Pinnock appeared in his first Hollywood feature film, the 2011 summer blockbuster Captain America: The First Avenger, as a SHIELD Tech. That same year, he went on to play the role of Leon in a four-part award-winning drama Top Boy, which was broadcast on Channel 4 over four consecutive nights from 31 October 2011. After the 2011 England riots in London, Pinnock appeared in the BBC docudrama The Riots: In Their Own Words, The Rioters. The following year, Pinnock portrayed the role of Evan in the ITV drama The Ice Cream Girls. The three-part drama aired in April 2013.

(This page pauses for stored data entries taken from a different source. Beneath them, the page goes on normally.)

(** ** Where an inserted line cannot be

    [clash v w]: the two texts differ at a position both have, so neither is
    the beginning of the other. *)
Fixpoint clash (v w : text) : bool :=
  match v, w with
  | a :: v', b :: w' => if N.eqb a b then clash v' w' else true
  | _, _ => false
  end.

(** [no_ins_at m]: after no newline of [m] does the rest of [m] run along the
    inserted line. *)
Fixpoint no_ins_at (m : text) : bool :=
  match m with
  | [] => true
  | c :: m' => (if N.eqb c nl then clash m' INSERTED else true) && no_ins_at m'
  end.

(** ** Stretches without a match *)

(** [Quiet u t]: in the text [u ++ t] the pattern matches at no position
    of [u]. *)
Fixpoint Quiet (u t : text) : Prop :=
  match u with
  | [] => True
  | c :: u' => match_pattern (u ++ t) = None /\ Quiet u' t
  end.

(** ** The file system after a run *)


Definition write_file (env : environment) (filepath : string) (content : text) : environment :=
  mkEnv (fun q => if String.eqb q filepath then Some content else read_text env q)
        (writable env) (stdout_encodes env).

(** The environment once the writes of a run are done. *)
Fixpoint apply_events (evs : list io_event) (env : environment) : environment :=
  match evs with
  | [] => env
  | EvWrite filepath content :: evs' => apply_events evs' (write_file env filepath content)
  | _ :: evs' => apply_events evs' env
  end.

(** A text file at one path, writable or not, and nothing else. *)
Definition one_file (filepath : string) (content : text) (can_write can_print : bool) : environment :=
  mkEnv (fun q => if String.eqb q filepath then Some content else None)
        (fun _ => can_write) can_print.

(** ** The occurrences, told without the matcher *)

(** The code points [\s] stands for. *)
Definition WHITE_SPACE : list char :=
  [9; 10; 11; 12; 13; 28; 29; 30; 31; 32; 133; 160; 5760;
   8192; 8193; 8194; 8195; 8196; 8197; 8198; 8199; 8200; 8201; 8202;
   8232; 8233; 8239; 8287; 12288]%N.

(** The three groups of a span of the three-line shape. *)
Definition ThreeLineShape (m : MatchObj) : Prop :=
  exists P ws X,
    m = mkMatch (str "  } catch (" ++ P ++ str ") {" ++ ws ++ [nl])
                (str "    console.error(" ++ X ++ [nl])
                (str "    res.status(") /\
    P <> [] /\ ~ In rparen P /\
    (forall c, In c ws -> In c WHITE_SPACE) /\
    X <> [] /\ ~ In nl X.

Definition StartsWithShape (s : text) : Prop :=
  exists m r, ThreeLineShape m /\ s = group0 m ++ r.

(** [LeftToRight pos s l]: [l] lists, with their offsets counted from [pos],
    the spans of the shape met when [s] is read from the left, a span being
    taken wherever one starts and the reading resumed after it. *)
Inductive LeftToRight : nat -> text -> list (nat * MatchObj) -> Prop :=
| ltr_end pos : LeftToRight pos [] []
| ltr_span pos s m rest l :
    ThreeLineShape m -> s = group0 m ++ rest ->
    LeftToRight (pos + length (group0 m)) rest l ->
    LeftToRight pos s ((pos, m) :: l)
| ltr_skip pos c s l :
    ~ StartsWithShape (c :: s) ->
    LeftToRight (S pos) s l ->
    LeftToRight pos (c :: s) l.

(** A span with neither exemption marker in it. *)
Definition MarkerFree (m : MatchObj) : Prop :=
  ~ Contains LOG_ROUTE (group0 m) /\ ~ Contains LOG_CRITICAL (group0 m).

(** [MarkerFreeCount l n]: [n] of the spans of [l] are marker free. *)
Inductive MarkerFreeCount : list (nat * MatchObj) -> nat -> Prop :=
| mfc_nil : MarkerFreeCount [] 0
| mfc_free pos m l n :
    MarkerFree m -> MarkerFreeCount l n -> MarkerFreeCount ((pos, m) :: l) (S n)
| mfc_marked pos m l n :
    Contains LOG_ROUTE (group0 m) \/ Contains LOG_CRITICAL (group0 m) ->
    MarkerFreeCount l n -> MarkerFreeCount ((pos, m) :: l) n.

(** ** Sample files *)

(** One catch block (the first example scenario). *)
Definition sample_catch : text :=
  str "  } catch (error) {" ++ [nl]
  ++ str "    console.error('x');" ++ [nl]
  ++ str "    res.status(500).send();" ++ [nl].

(** A catch block whose [console.error] line already names [logRouteError]. *)
Definition sample_exempt : text :=
  str "  } catch (error) {" ++ [nl]
  ++ str "    console.error('x', logRouteError);" ++ [nl]
  ++ str "    res.status(500).send();" ++ [nl].

(** A blank line between the catch header and the [console.error] line. *)
Definition sample_blank : text :=
  str "  } catch (error) {" ++ [nl]
  ++ [nl]
  ++ str "    console.error('x');" ++ [nl]
  ++ str "    res.status(500).send();" ++ [nl].

(** A catch header indented by four spaces. *)
Definition sample_indented : text :=
  str "    } catch (error) {" ++ [nl]
  ++ str "    console.error('x');" ++ [nl]
  ++ str "    res.status(500).send();" ++ [nl].

(** A header without the closing brace, after a comment that names one. *)
Definition sample_braceless : text :=
  str "// handler  } catch (" ++ [nl]
  ++ str "  catch (error) {" ++ [nl]
  ++ str "    console.error('x');" ++ [nl]
  ++ str "    res.status(500).send();" ++ [nl].

(** A header with one space before the brace, after the same comment. *)
Definition sample_onespace : text :=
  str "// handler  } catch (" ++ [nl]
  ++ str " } catch (error) {" ++ [nl]
  ++ str "    console.error('x');" ++ [nl]
  ++ str "    res.status(500).send();" ++ [nl].

Definition sample_match : MatchObj :=
  mkMatch (str "  } catch (error) {" ++ [nl])
          (str "    console.error('x');" ++ [nl])
          (str "    res.status(").

Definition sample_exempt_match : MatchObj :=
  mkMatch (str "  } catch (error) {" ++ [nl])
          (str "    console.error('x', logRouteError);" ++ [nl])
          (str "    res.status(").

Definition sample_blank_match : MatchObj :=
  mkMatch (str "  } catch (error) {" ++ [nl] ++ [nl])
          (str "    console.error('x');" ++ [nl])
          (str "    res.status(").

(** * Properties of the matcher *)

(** ** Literals *)

Lemma lit_app (l s : text) : lit l (l ++ s) = Some s.
Proof.
  induction l as [|x l IH]; simpl; [reflexivity|].
  rewrite N.eqb_refl. exact IH.
Qed.

Lemma lit_Some (l s s' : text) : lit l s = Some s' -> s = l ++ s'.
Proof.
  revert s. induction l as [|x l IH]; simpl; intros s H.
  - congruence.
  - destruct s as [|y s]; [discriminate|].
    destruct (N.eqb_spec x y) as [->|]; [|discriminate].
    f_equal. auto.
Qed.

Lemma text_eqb_eq (a b : text) : text_eqb a b = true <-> a = b.
Proof.
  revert b. induction a as [|x a IH]; destruct b as [|y b]; simpl;
    try (split; [discriminate|congruence]); [tauto|].
  rewrite andb_true_iff, N.eqb_eq, IH. split; [intros []|intros [= -> ->]]; subst; auto.
Qed.

Lemma captured_app (g s : text) : captured (g ++ s) s = g.
Proof.
  unfold captured. rewrite length_app.
  replace (length g + length s - length s) with (length g) by lia.
  rewrite firstn_app, Nat.sub_diag, firstn_all. simpl. apply app_nil_r.
Qed.

(** ** Greedy repetition *)

Section BacktrackFacts.
Context {R : Type}.
Implicit Types (k : text -> option R) (p : char -> bool).

(** What [star] returns was returned by the continuation on some split. *)
Lemma star_Some p k s r :
  star p s k = Some r ->
  exists a b, s = a ++ b /\ forallb p a = true /\ k b = Some r.
Proof.
  induction s as [|c s IH]; simpl; intros H.
  - exists [], []. auto.
  - destruct (p c) eqn:Hc.
    + destruct (star p s k) as [r'|] eqn:Hs.
      * destruct (IH H) as (a & b & -> & Ha & Hk).
        exists (c :: a), b. simpl. rewrite Hc. auto.
      * exists [], (c :: s). auto.
    + exists [], (c :: s). auto.
Qed.

(** [star] fails when the continuation fails on every split. *)
Lemma star_None p k s :
  (forall a b, s = a ++ b -> forallb p a = true -> k b = None) ->
  star p s k = None.
Proof.
  induction s as [|c s IH]; simpl; intros H.
  - apply (H [] []); reflexivity.
  - assert (H0 : k (c :: s) = None) by (apply (H []); reflexivity).
    destruct (p c) eqn:Hc; [|exact H0].
    rewrite IH; [exact H0|].
    intros a b -> Ha. apply (H (c :: a)); simpl; [reflexivity|].
    rewrite Hc. exact Ha.
Qed.

(** A run that ends at a character outside the class, before a
    continuation that accepts nothing starting inside the class: the whole
    run is taken. *)
Lemma star_run p k a c t :
  forallb p a = true -> p c = false ->
  (forall x u, p x = true -> k (x :: u) = None) ->
  star p (a ++ c :: t) k = k (c :: t).
Proof.
  intros Ha Hc Hk. induction a as [|x a IH]; simpl.
  - rewrite Hc. reflexivity.
  - simpl in Ha. apply andb_true_iff in Ha as [Hx Ha].
    rewrite Hx, (IH Ha).
    destruct (k (c :: t)); [reflexivity|]. apply Hk, Hx.
Qed.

Pinnock portrayed a young Nelson Mandela in the ITV docudrama Mandela: The Prison Years, which aired on 15 December 2013, the day Mandela was buried. Directed by Emmy and BAFTA award-winning director Tom Roberts, the programme charts Mandela's sentencing in 1963, his arrival at Robben Island through to his release on 11 February 1990.

In 2015 Pinnock showcased the role of Frank Sutter in Fortitude on Sky Atlantic. He went on to play Jay "The Sport" Jackson at the Bush Theatre in London, starring in The Royale. The play opened to rave reviews in November 2015. The same year saw the release of Pinnock's next two films, Monsters: Dark Continent, sequel to Monsters in which he plays the role of Forrest, and The Keeping Room, portraying the role of Bill.

Pinnock's next role was as Jason Backland on ITV's crime drama Marcella Series 1 and 2, alongside Anna Friel. The series aired on ITV on 4 April 2016. He then appeared as Ian Shaw in Counterpart, a science fiction thriller first aired on 10 December 2017. In September 2019, Pinnock appeared in the first season of Criminal: UK on Netflix.

In March 2019, it was announced that Pinnock had been cast as lead character Aaron Wallace in For Life, an American legal drama television series created by Hank Steinberg and executive producer Curtis "50 Cent" Jackson. The series was inspired by the life of Isaac Wright, Jr, who was serving a life sentence for a wrongful conviction, but got himself exonerated and became a defense lawyer. The series premiered on ABC on 11 February 2020. and ran for 2 seasons.

It was announced in May 2021, that Pinnock was cast as John Ellis in Django, an upcoming television series for Sky and Canal+, alongside Noomi Rapace, Matthias Schoenaerts and Lisa Vicari.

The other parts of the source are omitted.